Die Vorgabe des Bundes besagt, dass die bisher getrennten Projekte zur Vernetzung und zur Landschaftsqualität bis 2027 zu einem einzigen Projekt für «regionale Biodiversität und Landschaftsqualität» (BrBL) zusammengeführt werden. Bis dahin laufen die bisherigen Vernetzungsprojekte weiter. Die Rahmenbedingungen des Bundes wurden im vergangenen Mai veröffentlicht. Angestrebt wird die Entwicklung eines kantonsweiten Projekts, das die bisherigen 16 Einzelprojekte zusammenführt und dadurch für mehr Übersichtlichkeit sowie eine vereinfachte Umsetzung sorgt. Trägerschaften wie bisher wird es dann nicht mehr geben, ihr Finanzierungsanteil wird vom Kanton übernommen. Die Federführung dieses Direktzahlungsprogramms hat das Landwirtschaftsamt. Gemeinsam mit den Ostschweizer Kantonen wird an regional abgestimmten Massnahmen gearbeitet.
Im Januar 2026 startet das Landwirtschaftsamt eine Umfrage, bei der alle Beteiligten ihre Rückmeldungen zu den vorgeschlagenen Massnahmen einbringen können.

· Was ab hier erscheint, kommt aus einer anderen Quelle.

Lemma StoreInv_processPacket (st : DirActDigester) (packet : string) (tstamp : Z) :
  StoreInv st →
  StoreInv (Lib.processPacket st packet) ∧ StoreInv (Part000.processPacket st packet tstamp).
Proof.
  intros Hinv. split.
  - unfold Lib.processPacket. destruct (_ && _); [done|].
    destruct (_ && _); [|done].
    unfold Lib.processDigestPacket. rewrite Lib_updateDigest_with.
    apply StoreInv_step; try done.
    unfold Lib.createDigest. simpl. by destruct (decodeIsLastPage _).
  - unfold Part000.processPacket. destruct (_ && _); [done|].
    destruct (_ && _); [|done].
    unfold Part000.processDigestPacket. rewrite Part000_updateDigest_with.
    apply StoreInv_step; try done;
      unfold Part000.createDigest, Part000.addDigestPage; simpl;
      by destruct (decodeIsLastPage _).
Qed.

Lemma StoreInv_handleRaddec (st : DirActDigester) (raddec : Raddec) (now : Z) :
  StoreInv st →
  StoreInv (Lib.handleRaddec st raddec) ∧ StoreInv (Part000.handleRaddec st raddec now).
Proof.
  unfold Lib.handleRaddec, Part000.handleRaddec.
  destruct (packets raddec) as [ps|]; [|done].
  generalize (match raddec_timestamp raddec with
              | Some t => if (t =? 0)%Z then now else t
              | None => now
              end). intros t.
  revert st. induction ps as [|p ps IH]; intros st Hinv; [done|].
  simpl. destruct (StoreInv_processPacket st p t Hinv) as [HL HP].
  split; [apply (IH _ HL) | apply (IH _ HP)].
Qed.

(** In every instance reached from a fresh one by handling raddecs, in
    either file, each reference in the map points to an allocated digest
    object whose [instanceId] is the key it is stored under, and that object
    is marked handled exactly when its [numberOfInteractions] property has
    been deleted. *)
Theorem store_invariant (pa pd : bool) (rs : list Raddec) (rts : list (Raddec * Z)) :
  StoreInv (Lib_handleRaddecs (newDirActDigester pa pd) rs) ∧
  StoreInv (Part000_handleRaddecs (newDirActDigester pa pd) rts).
Proof.
  split.
  - unfold Lib_handleRaddecs. generalize (StoreInv_new pa pd).
    generalize (newDirActDigester pa pd).
    induction rs as [|r rs IH]; intros st Hinv; [done|].
    simpl. apply IH. by apply (StoreInv_handleRaddec st r 0).
  - unfold Part000_handleRaddecs. generalize (StoreInv_new pa pd).
    generalize (newDirActDigester pa pd).
    induction rts as [|r rts IH]; intros st Hinv; [done|].
    simpl. apply IH. by apply (StoreInv_handleRaddec st r.1 r.2).
Qed.
(** ** [generateImage] *)

(** The three variables of the scan loop. *)
Module Scan.
Record t : Type := make {
  imageData : option string;
  mimeType : string;
  textResponse : string
}.
Definition init : t := make None "image/png" "".
End Scan.

(** One iteration of [for (const part of content.parts)]: the two [if]s
    follow each other, neither is an [else] of the other. *)
Definition scanStep (st : Scan.t) (part : Part.t) : Scan.t :=
  let st1 :=
    match Part.inlineData part with
    | Some inl_ =>
        Scan.make (Some (InlineData.data inl_))
                  (JS.or_else (InlineData.mimeType inl_) "image/png")
                  (Scan.textResponse st)
    | None => st
    end in
  match Part.text part with
  | Some t =>
      if JS.truthy t
      then Scan.make (Scan.imageData st1) (Scan.mimeType st1)
                     (Scan.textResponse st1 ++ t)
      else st1
  | None => st1
  end.

Definition scan (parts : list Part.t) : Scan.t :=
  fold_left scanStep parts Scan.init.

Definition generationConfig_generate (model : string)
    (aspectRatio : AspectRatio) (imageSize : ImageSize)
  : GenerationConfig.t :=
  if model =? MODELS.PRO then
    GenerationConfig.make ["IMAGE"; "TEXT"]
      (Some (ImageConfig.make (Some aspectRatio) imageSize)) None
  else
    GenerationConfig.make ["IMAGE"; "TEXT"] None (Some aspectRatio).

Definition parts_generate (prompt : string)
    (referenceImages : option (list ImageInput.t)) : list RequestPart :=
  (match referenceImages with
   | Some (img :: imgs) => map toInlinePart (img :: imgs)
   | _ => []
   end ++ [textPart prompt])%list.
(** * csvc99: the incremental CSV tokenizer of [csv.c], embedded in Rocq

    The development follows [src/csv.c] function by function:
    the SSE4.2 byte scanner ([fillbmap], [scan_reset], [__scan_forward],
    [scan_next]), the row state machine ([csv_line]), the in-place field
    finalizer ([touchup]), the entry points [csv_feed], [csv_feed_last],
    [csv_open] and the streaming driver [csv_scan].

    Conventions of the embedding.
    - A [char] is a [Byte.byte]; a block of memory is a [list byte].
    - A pointer into the buffer being parsed is the [Z] offset of the byte
      inside its block; a pointer that may be [NULL] is an [option Z].
    - C [int] and [int64_t] values are [Z]; the arithmetic of the parser
      stays far below the signed ranges (every quantity is bounded by the
      buffer size), and signed overflow is undefined in C, so no wrap-around
      is modelled for them.  The [uint16_t] bitmap of the scanner is kept
      modulo [2^16].
    - Loops of the C code are fixpoints over a [nat] fuel; a run that would
      need more fuel yields [None].  The totality lemmas show that the fuel
      handed out by the entry points is always enough.
    - An [assert] that fails aborts the program.  In [touchup] the bytes of
      the row decide whether one fails, and a failing [assert] yields
      [None] there.  The other [assert]s of the file hold whenever they are
      reached from a parser that [csv_open] made, and are left out. *)

From Stdlib Require Import String DecimalString.
From Stdlib Require Import ZArith List Bool Lia.
From Stdlib Require Import Strings.Byte.
Import ListNotations.

Open Scope Z_scope.
Open Scope list_scope.

(** ** Bytes and memory blocks *)

Definition NUL : byte := x00.
Definition LF : byte := x0a.
Definition CR : byte := x0d.
Definition DQUOTE : byte := x22.
Definition COMMA : byte := x2c.

Section Blocks.
Context {A : Type}.
Lemma lastSatisfies_rev (l : list A) :
  lastSatisfies P l = true ->
  exists y rest, rev l = y :: rest /\ P y = true.
Proof.
  induction l as [| x [| x' l] IH]; [discriminate | |].
  - intros Hx. now exists x, [].
  - intros Hl. destruct (IH Hl) as (y & rest & Hrev & Hy).
    exists y, (rest ++ [x]). split; [| exact Hy].
    change (rev (x :: x' :: l)) with (rev (x' :: l) ++ [x]).
    now rewrite Hrev.
Qed.

End Insertion.

Section Comparator.

Variable query : string.

Lemma compare_exact_left (a b : StockSuggestion) :
  exactMatch query a = true -> compareSuggestions query a b = (-1)%Z.
Proof. unfold exactMatch, compareSuggestions. now intros ->. Qed.

Lemma compare_exact_right (a b : StockSuggestion) :
  exactMatch query a = false -> exactMatch query b = true ->
  compareSuggestions query a b = 1%Z.
Proof. unfold exactMatch, compareSuggestions. now intros -> ->. Qed.

Lemma exact_goesBefore (engine : SortEngine) (p e : StockSuggestion) :
  exactMatch query p = true -> exactMatch query e = false ->
  goesBefore engine (compareSuggestions query) p e = true.
Proof.
  intros Hp He. destruct engine; cbn.
  - now rewrite compare_exact_left.
  - now rewrite compare_exact_right.
Qed.

Lemma nothing_goesBefore_exact (engine : SortEngine)
    (p e : StockSuggestion) :
  exactMatch query p = false -> exactMatch query e = true ->
  goesBefore engine (compareSuggestions query) p e = false.
Proof.
  intros Hp He. destruct engine; cbn.
  - now rewrite compare_exact_right.
  - now rewrite compare_exact_left.
Qed.

(** Away from the exact matches the comparator is antisymmetric. *)
Lemma compare_antisymmetric (a b : StockSuggestion) :
  exactMatch query a = false -> exactMatch query b = false ->
  compareSuggestions query a b = (- compareSuggestions query b a)%Z.
Proof.
  unfold exactMatch, compareSuggestions. intros -> ->.
  destruct (startsWith (symbol a) (toUpperCase query)),
           (startsWith (symbol b) (toUpperCase query)),
           (includes (symbol a) (toUpperCase query)),
           (includes (symbol b) (toUpperCase query)); reflexivity.
Qed.

(** The sorted array starts with an exact match when the array has
    one. *)
Lemma sort_exact_first (engine : SortEngine) (items : list StockSuggestion) :
  existsb (exactMatch query) items = true ->
  exists y rest,
    Array_sort engine (compareSuggestions query) items = y :: rest /\
    exactMatch query y = true.
Proof.
  intros Hex. unfold Array_sort.
  destruct (fold_insert StockSuggestion
              (goesBefore engine (compareSuggestions query))
            (exactMatch query)
              (exact_goesBefore engine)
              (nothing_goesBefore_exact engine) items [])
    as [Hinv Hsorted].
  apply lastSatisfies_rev, Hinv.
  - discriminate.
  - cbv zeta in Hsorted. rewrite Hsorted, Hex. reflexivity.
Qed.

End Comparator.

End RankFacts.

Import App RankFacts.

(** C4: for a non-empty query and an array holding an item whose symbol is
    the query in upper case, the ranked array starts with an item of that
    symbol, wherever the item stood and whichever way the engine calls the
    comparator; and the empty array ranks to the empty array. *)
Theorem rank_exact_match_first
    (engine : SortEngine) (items : list StockSuggestion) (query : string)
    (x : StockSuggestion) :
  query <> EmptyString ->
  In x items ->
  symbol x = toUpperCase query ->
  (exists y rest,
     rank engine items query = y :: rest /\ symbol y = toUpperCase query) /\
  rank engine [] query = [].
Proof.
  intros Hq Hin Hx. split.
  - unfold rank, fetchSuggestions.
    destruct query as [| c query']; [congruence |].
    cbn [suggestions setLoading setSuggestions].
    destruct (sort_exact_first (String c query') engine items)
      as (y & rest & Hsort & Hy).
    + apply existsb_exists. exists x. split; [exact Hin |].
      unfold exactMatch. rewrite Hx. apply String.eqb_refl.
    + exists y, rest. split; [exact Hsort |]. now apply String.eqb_eq.
  - unfold rank, fetchSuggestions. now destruct query.
Qed.

(** The symbol itself, listed last, is ranked first. *)
Lemma rank_exact_match_first_witness :
  (exists y rest,
     rank PivotFirst
       [Examples.microsoft; Examples.appleWarrant; Examples.apple] "aapl"
     = y :: rest /\
     symbol y = toUpperCase "aapl") /\
  rank PivotFirst [] "aapl" = [].
Proof.
  apply (rank_exact_match_first PivotFirst
           [Examples.microsoft; Examples.appleWarrant; Examples.apple]
           "aapl" Examples.apple).
  - discriminate.
  - cbn. tauto.
  - reflexivity.
Defined.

Das fertig ausgearbeitete Projekt muss dann bis Frühjahr 2027 beim Bund zur Anerkennung eingereicht werden. Die Umsetzung ist für 2028 vorgesehen – jedoch unter Vorbehalt, denn es gibt noch beträchtliche politische Unsicherheiten. Der Bundesrat hat im Rahmen des Entlastungspaketes 2027 vorgeschlagen, seinen Finanzierungsanteil von 90 Prozent auf 50 Prozent zu senken. Dies hätte weitreichende Folgen für das Projekt. Weiter fordert die Motion Friedli, diese Zusammenführung zur BrBL erst mit der AP 2030 umzusetzen. Beide Geschäfte werden in der kommenden Wintersession beraten.